Aughnanure Castle is a tower house near Oughterard on the N59, in County Galway, in the west of Ireland. It was built by the O'Flaherty family in the late 15th century and fully restored in the 1960s. Today it is open to visitors from March to November.

==History==
The castle was built by one of Connacht's most notable Gaelic lordly families the Ó Flaithbheartaigh clan (the name later anglicised to O'Flaherty). Aughnanure is one of over 200 tower houses in County Galway, constructed mainly by Gaelic and Anglo-Norman land-owning families. Most of them now lie in ruins. The tower is situated close to the shores of Lough Corrib, and the name translates from the Gaeilge/Irish "Caisleán Achadh na nlubhar" as "Castle of the field of the yews"; and there was once an extensive yew forest stretching from the site half-way to Galway.

Today it is the only intact medieval castle in Connemara that is open to the public. The site comprises the six-storey tower house itself, with crenellations, machicolations, bartizans, and carved water-spouts; an unusual double bawn enclosure with a unique round watchtower, docks, and a ruined banqueting hall featuring beautiful relief carvings depicting grapes and vines.

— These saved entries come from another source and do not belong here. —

(** [f.pct_change()]: same index, same columns; the first row has nothing
    above it and is all NaN. *)
Definition pct_change (f : Frame R) : Frame (option R) :=
  mkFrame (columns f)
    match rows f with
    | [] => []
    | (t, first) :: rest => (t, map (fun _ => None) first) :: pct_rows first rest
    end.

(** The cells of a row, when none of them is NaN. *)
Fixpoint notna_row (cells : list (option R)) : option (list R) :=
  match cells with
  | [] => Some []
  | None :: _ => None
  | Some x :: rest =>
      match notna_row rest with
      | Some xs => Some (x :: xs)
      | None => None
      end
  end.

Fixpoint dropna_rows (rs : list (datetime * list (option R)))
  : list (datetime * list R) :=
  match rs with
  | [] => []
  | (t, cells) :: rest =>
      match notna_row cells with
      | Some xs => (t, xs) :: dropna_rows rest
      | None => dropna_rows rest
      end
  end.

(** [f.dropna()]: the rows that hold a NaN are removed. *)
Definition dropna (f : Frame (option R)) : Frame R :=
  mkFrame (columns f) (dropna_rows (rows f)).

(** The values of the [j]-th column, top to bottom. *)
Definition column (j : nat) (f : Frame R) : list R :=
  map (fun r => nth j (snd r) 0) (rows f).

(** [f[ticker]] on a one-level frame. *)
Fixpoint position (ticker : string) (names : list string) : option nat :=
  match names with
  | [] => None
  | n :: rest =>
      if String.eqb n ticker then Some O
      else option_map S (position ticker rest)
  end.

Definition getcolumn (f : Frame R) (ticker : string) : outcome (list R) :=
  match position ticker (columns f) with
  | Some j => Returned (column j f)
  | None => Raised (KeyError ticker)
  end.

Definition total (xs : list R) : R := fold_right Rplus 0 xs.

(** [s.mean()].  (Of no value pandas gives NaN; the model's value there
    carries no meaning.) *)
Definition mean (xs : list R) : R := total xs / INR (length xs).
(** C6 as the specification has it fails: with MSVC and OpenMP the header
    gives three linker directives, not two; with MSVC alone it gives two,
    and neither is for the OpenMP runtime. *)
Lemma linker_directives_not_two :
  linker_libs (pp_out (common_windows_h empty_files (PP msvc_openmp [])))
  = ["brotlienc.lib"; "brotlidec.lib"; "libiomp5md.lib"] ∧
  length (linker_libs
            (pp_out (common_windows_h empty_files (PP msvc_openmp []))))
  ≠ 2%nat ∧
  linker_libs (pp_out (common_windows_h empty_files (PP msvc [])))
  = ["brotlienc.lib"; "brotlidec.lib"].
Proof. repeat split; by vm_compute. Qed.

(** ** Names the header leaves alone *)

(** The header defines no macro but its five: whatever the toolchain, and
    on a first inclusion or a later one, every other name that the included
    files leave alone is the macro after the header that it was before, or
    is as undefined. *)
Theorem windows_portability_h_other_names (include : string → directive)
  (st : pp) (x : string) :
  x ∉ header_names → keeps include x →
  after_windows_portability_h include st !! x = pp_macros st !! x.
Proof.
  intros Hx Hkeeps. unfold header_names in Hx.
  repeat (apply not_elem_of_cons in Hx as [? Hx]).
  unfold after_windows_portability_h, windows_portability_h.
  unfold ifndef at 1. unfold ifdef at 1.
  destruct (defined (pp_macros st) "WINDOWS_PORTABILITY_H"); [done|].
  cbn [group foldl]. unfold ifdef at 1.
  destruct (defined _ "_WIN32"); cbn [group foldl].
  - unfold ifndef, ifdef.
    destruct (defined _ "__GNUC__"); cbn [group foldl define emit pp_macros];
      rewrite ?lookup_insert_ne by done; rewrite !Hkeeps;
      cbn [define pp_macros]; rewrite !lookup_insert_ne by done;
      rewrite !Hkeeps; cbn [define pp_macros];
      by rewrite lookup_insert_ne by done.
  - rewrite !Hkeeps. cbn [define pp_macros].
    by rewrite lookup_insert_ne by done.
Qed.

(** Without [_WIN32] the header defines its include guard and nothing else:
    [getpid], [mkdir], [access] and [__attribute__] are after the header
    what they were before it, as far as the included files leave them
    alone. *)
Theorem windows_portability_h_guard_only_off_windows
  (include : string → directive) (st : pp) (x : string) :
  defined (pp_macros st) "_WIN32" = false →
  x ≠ "WINDOWS_PORTABILITY_H" → keeps include x →
  after_windows_portability_h include st !! x = pp_macros st !! x.
Proof.
  intros Hwin Hx Hkeeps.
  unfold after_windows_portability_h, windows_portability_h.
  unfold ifndef at 1. unfold ifdef at 1.
  destruct (defined (pp_macros st) "WINDOWS_PORTABILITY_H"); [done|].
  cbn [group foldl]. unfold ifdef at 1.
  cbn [define pp_macros]. rewrite defined_insert_ne by done.
  rewrite Hwin. cbn [group foldl].
  rewrite !Hkeeps. cbn [define pp_macros].
  by rewrite lookup_insert_ne by done.
Qed.

(** ** Include guards *)

Lemma windows_portability_h_guard (include : string → directive) (st : pp) :
  keeps include "WINDOWS_PORTABILITY_H" →
  defined (pp_macros (windows_portability_h include st))
    "WINDOWS_PORTABILITY_H" = true.
Proof.
  intros Hkeeps. apply bool_decide_eq_true.
  unfold windows_portability_h.
  unfold ifndef at 1. unfold ifdef at 1.
  destruct (defined (pp_macros st) "WINDOWS_PORTABILITY_H") eqn:Hg.
  { by apply bool_decide_eq_true in Hg. }
  cbn [group foldl]. unfold ifdef at 1.
  destruct (defined _ "_WIN32"); cbn [group foldl].
  - unfold ifndef, ifdef.
    destruct (defined _ "__GNUC__"); cbn [group foldl define emit pp_macros];
      rewrite ?lookup_insert_ne by done; rewrite !Hkeeps;
      cbn [define pp_macros]; rewrite !lookup_insert_ne by done;
      rewrite !Hkeeps; cbn [define pp_macros];
      by rewrite lookup_insert_eq.
  - rewrite !Hkeeps. cbn [define pp_macros]. by rewrite lookup_insert_eq.
Qed.

(** A second inclusion of [windows_portability.h] does nothing: no macro is
    defined again and [strerror_r] is not defined a second time. *)
Theorem windows_portability_h_idempotent (include : string → directive)
  (st : pp) :
  keeps include "WINDOWS_PORTABILITY_H" →
  windows_portability_h include (windows_portability_h include st)
  = windows_portability_h include st.
Proof.
  intros Hkeeps.
  pose proof (windows_portability_h_guard include st Hkeeps) as Hg.
  set (st' := windows_portability_h include st) in *.
  unfold windows_portability_h at 1. unfold ifndef at 1. unfold ifdef at 1.
  by rewrite Hg.
Qed.

(** A second inclusion of [common_windows.h] does nothing: [common.h] is
    not read again and no linker directive is repeated. *)
Theorem common_windows_h_idempotent (include : string → directive) (st : pp) :
  keeps include "COMMON_WINDOWS_H" →
  common_windows_h include (common_windows_h include st)
  = common_windows_h include st.
Proof.
  intros Hkeeps.
  assert (Hg : defined (pp_macros (common_windows_h include st))
                 "COMMON_WINDOWS_H" = true).
  { apply bool_decide_eq_true.
    unfold common_windows_h. unfold ifndef at 1. unfold ifdef at 1.
    destruct (defined (pp_macros st) "COMMON_WINDOWS_H") eqn:Hg.
    { by apply bool_decide_eq_true in Hg. }
    cbn [group foldl]. unfold ifndef, ifdef.
    repeat (match goal with
            | |- context [if defined ?D ?n then _ else _] =>
                destruct (defined D n)
            end; cbn [group foldl pragma_comment_lib emit pp_macros]);
      rewrite Hkeeps; cbn [define pp_macros]; by rewrite lookup_insert_eq. }
  set (st' := common_windows_h include st) in *.
  unfold common_windows_h at 1. unfold ifndef at 1. unfold ifdef at 1.
  by rewrite Hg.
Qed.

(** ** Uses of [mkdir] that are not two-argument invocations *)




Lemma put_after (o ts : list token) (s : scan) :
  put ts (scan_after o s) = scan_after o (put ts s).
Proof.
  destruct s as [out [|[ps body d args cur] fs] pending];
    unfold put, scan_after; simpl; by rewrite ?app_assoc.
Qed.

Lemma scan_plain_after (D : macros) (o : list token) (s : scan) (t : token) :
  scan_plain D (scan_after o s) t = scan_after o <$> scan_plain D s t.
Proof.
  unfold scan_plain, scan_after, put.
  destruct s as [out [|[ps body [|d] args cur] fs] pending];
    destruct t as [x| | | |x]; simpl;
    repeat case_match; simpl; rewrite ?app_assoc; done.
Qed.

Lemma scan_token_after (D : macros) (o : list token) (s : scan) (t : token) :
  scan_token D (scan_after o s) t = scan_after o <$> scan_token D s t.
Proof.
  unfold scan_token. simpl.
  destruct (s_pending s) as [[[x ps] body]|]; [|apply scan_plain_after].
  destruct t; try done;
    change (Scan (o ++ s_out s) (s_stack s) None)
      with (scan_after o (Scan (s_out s) (s_stack s) None));
    by rewrite put_after, scan_plain_after.
Qed.

Lemma scan_tokens_after (D : macros) (o ts : list token) : ∀ s,
  scan_tokens D (scan_after o s) ts = scan_after o <$> scan_tokens D s ts.
Proof.
  induction ts as [|t ts IH]; intros s; [done|].
  rewrite !scan_tokens_cons, scan_token_after.
  destruct (scan_token D s t) as [s'|]; [|done]. simpl. apply IH.
Qed.

Lemma scan_end_after (o : list token) (s : scan) :
  scan_end (scan_after o s) = (o ++.) <$> scan_end s.
Proof.
  unfold scan_end, scan_after. simpl.
  destruct (s_stack s); [|done].
  destruct (s_pending s) as [[[x ps] body]|]; simpl; by rewrite ?app_assoc.
Qed.

Lemma put_pending (ts : list token) (s : scan) :
  s_pending (put ts s) = s_pending s.
Proof. by destruct s as [out [|[ps body d args cur] fs] pending]. Qed.

Lemma settle_idle (s : scan) : s_pending s = None → settle s = s.
Proof. unfold settle. by intros ->. Qed.

(** After the header under [_WIN32], a [mkdir] that no left parenthesis
    follows is not redirected: the name is put out as it is written and
    scanning goes on with the next token; so a text that starts with such a
    [mkdir] preprocesses to [mkdir] and what the rest preprocesses to. *)
Theorem mkdir_without_invocation (include : string → directive) (st : pp)
  (t : token) (post : list token) :
  defined (pp_macros st) "WINDOWS_PORTABILITY_H" = false →
  defined (pp_macros st) "_WIN32" = true →
  Forall (keeps include) posix_names →
  t ≠ TLParen →
  (∀ s, scan_tokens (after_windows_portability_h include st) s
          (TIdent "mkdir" :: t :: post)
        = scan_tokens (after_windows_portability_h include st)
            (put [TIdent "mkdir"] (settle s)) (t :: post)) ∧
  preprocess (after_windows_portability_h include st)
    (TIdent "mkdir" :: t :: post)
  = (TIdent "mkdir" ::.)
      <$> preprocess (after_windows_portability_h include st) (t :: post).
Proof.
  intros Hguard Hwin Hkeeps Ht.
  destruct (windows_portability_h_posix include st Hguard Hwin Hkeeps)
    as (_ & Hmkdir & _).
  fold (after_windows_portability_h include st) in Hmkdir.
  set (D := after_windows_portability_h include st) in *.
  assert (Hscan : ∀ s, scan_tokens D s (TIdent "mkdir" :: t :: post)
                       = scan_tokens D (put [TIdent "mkdir"] (settle s))
                           (t :: post)).
  { intros s. rewrite (scan_tokens_cons D s).
    rewrite (scan_token_settle D s (TIdent "mkdir")) by done.
    pose proof (settle_pending s) as Hidle.
    destruct (settle s) as [out fs pending]. simpl in Hidle. subst pending.
    unfold scan_plain at 1. rewrite Hmkdir. cbn.
    rewrite (scan_token_settle D _ t Ht).
    rewrite (settle_idle (put _ _)) by (by rewrite put_pending).
    by destruct t. }
  split; [done|].
  unfold preprocess. rewrite Hscan.
  change (put [TIdent "mkdir"] (settle scan_start))
    with (scan_after [TIdent "mkdir"] scan_start).
  rewrite scan_tokens_after.
  destruct (scan_tokens D scan_start (t :: post)) as [s'|]; [|done]. simpl.
  by rewrite scan_end_after.
Qed.

(** ** Attributes with GCC on Windows *)

Lemma preprocess_plain (D : macros) (ts : list token) :
  Forall (plain D) ts → preprocess D ts = Some ts.
Proof.
  intros Hts. unfold preprocess, scan_start.
  by rewrite (scan_plain_top D ts Hts).
Qed.

(** Under [_WIN32] with a compiler that defines [__GNUC__] (MinGW), the
    header does not define [__attribute__]: an attribute that names no
    macro is put out as it is written, for the compiler to read. The
    header's own [access] is a macro, though: GCC's attribute
    [access(...)] reaches the compiler as [_access(...)]. *)
Theorem attribute_kept_for_gcc (include : string → directive) (st : pp)
  (x a : list token) :
  defined (pp_macros st) "WINDOWS_PORTABILITY_H" = false →
  defined (pp_macros st) "_WIN32" = true →
  defined (pp_macros st) "__GNUC__" = true →
  keeps include "__GNUC__" → keeps include "__attribute__" →
  Forall (keeps include) posix_names →
  pp_macros st !! "__attribute__" = None →
  after_windows_portability_h include st !! "_access" = None →
  argument (after_windows_portability_h include st) x →
  Forall (plain (after_windows_portability_h include st)) a →
  after_windows_portability_h include st !! "__attribute__" = None ∧
  (∀ s, scan_tokens (after_windows_portability_h include st) s
          (call "__attribute__" [x])
        = Some (put (call "__attribute__" [x]) (settle s))) ∧
  preprocess (after_windows_portability_h include st)
    (call "__attribute__" [x])
  = Some (call "__attribute__" [x]) ∧
  preprocess (after_windows_portability_h include st)
    (call "__attribute__" [TLParen :: call "access" [a] ++ [TRParen]])
  = Some (call "__attribute__" [TLParen :: call "_access" [a] ++ [TRParen]]).
Proof.
  intros Hguard Hwin Hgnuc Kgnuc Kattr Hkeeps Hattr Caccess Hx Ha.
  assert (Hnone : after_windows_portability_h include st !! "__attribute__"
                  = None).
  { unfold after_windows_portability_h.
    rewrite windows_portability_h_win32 by done.
    unfold ifndef, ifdef.
    match goal with |- context [defined ?D "__GNUC__"] =>
      assert (HD : defined D "__GNUC__" = true) end.
    { etrans; [|exact Hgnuc]. unfold defined. cbn [emit pp_macros].
      rewrite !Kgnuc. cbn [define pp_macros].
      rewrite !lookup_insert_ne by done. rewrite !Kgnuc.
      cbn [define pp_macros]. by rewrite lookup_insert_ne by done. }
    rewrite HD. cbn [group foldl emit pp_macros].
    rewrite !Kattr. cbn [define pp_macros].
    rewrite !lookup_insert_ne by done. rewrite !Kattr.
    cbn [define pp_macros]. by rewrite lookup_insert_ne by done. }
  destruct (windows_portability_h_posix include st Hguard Hwin Hkeeps)
    as (_ & _ & Haccess).
  fold (after_windows_portability_h include st) in Haccess.
  set (D := after_windows_portability_h include st) in *.
  split; [done|].
  split; [intros s; by apply scan_plain_call|].
  split; [unfold preprocess; by rewrite scan_plain_call|].
  assert (Htext : ∀ f,
            call "__attribute__" [TLParen :: call f [a] ++ [TRParen]]
            = [TIdent "__attribute__"; TLParen; TLParen] ++ [TIdent f] ++
              TLParen :: a ++ [TRParen; TRParen; TRParen]).
  { intros f. unfold call. simpl. by rewrite <- !app_assoc. }
  rewrite !Htext.
  rewrite (preprocess_replace D [TIdent "access"] [TIdent "_access"])
    by (intros s; by apply scan_renamed).
  apply preprocess_plain.
  repeat first [ apply Forall_cons; split; [done|]
               | apply Forall_app; split; [done|] ].
  by repeat constructor.
Qed.

(** ** Successive calls of the shim *)

Lemma inserts_twice (o : nat) (new bs : list ascii) :
  (o + length new <= length bs)%nat →
  list_inserts o new (list_inserts o new bs) = list_inserts o new bs.
Proof.
  intros Hlen. apply list_eq. intros i.
  destruct (decide (i < o)%nat).
  { by rewrite !list_lookup_inserts_lt by done. }
  destruct (decide (o + length new <= i)%nat).
  { by rewrite !list_lookup_inserts_ge by done. }
  rewrite !list_lookup_inserts by (rewrite ?length_inserts; lia). done.
Qed.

The castle site was controlled by the O'Flaherty chieftains from around 1250 and the tower house built around 1490. By this time the O'Flahertys controlled most of Iar Connacht, a territory comprising some 250,000 acres and affording extensive access to the Atlantic seaboard, and trade with Europe.

In 1572 it was captured by Sir Edward Fitton, President of Connaught, and granted to Murrough na dTuadh Ó Flaithbheartaigh (Murrough of the Battleaxes), a junior member of the family who accepted the legal formalities of recognizing the Crown, thereby dividing and weakening the clan's power and territories. They subsequently lost control of the castle, but regained it briefly 'by stealth' in the rebellion of 1641.

Aughnanure kept Galway supplied during the Cromwellian siege of 1652; when the castle was controlled by the Earl of Clanrickard, and abandoned when the city surrendered. It was later bought back by the O'Flahertys, but defaulted into the hands of Lord St George as the foreclosure of a mortgage.

In 1932 it was purchased by a distant relative of the Aughnanure O'Flahertys, Peadar O'Flaherty of Enniscorthy, County Wexford. He donated it to the State in 1952, recognising that its archeological, historical, and architectural significance would be best preserved that way. Shortly after completing his gift, he died.

It is now managed by the Office of Public Works, the Irish State body responsible for national monuments and historic properties.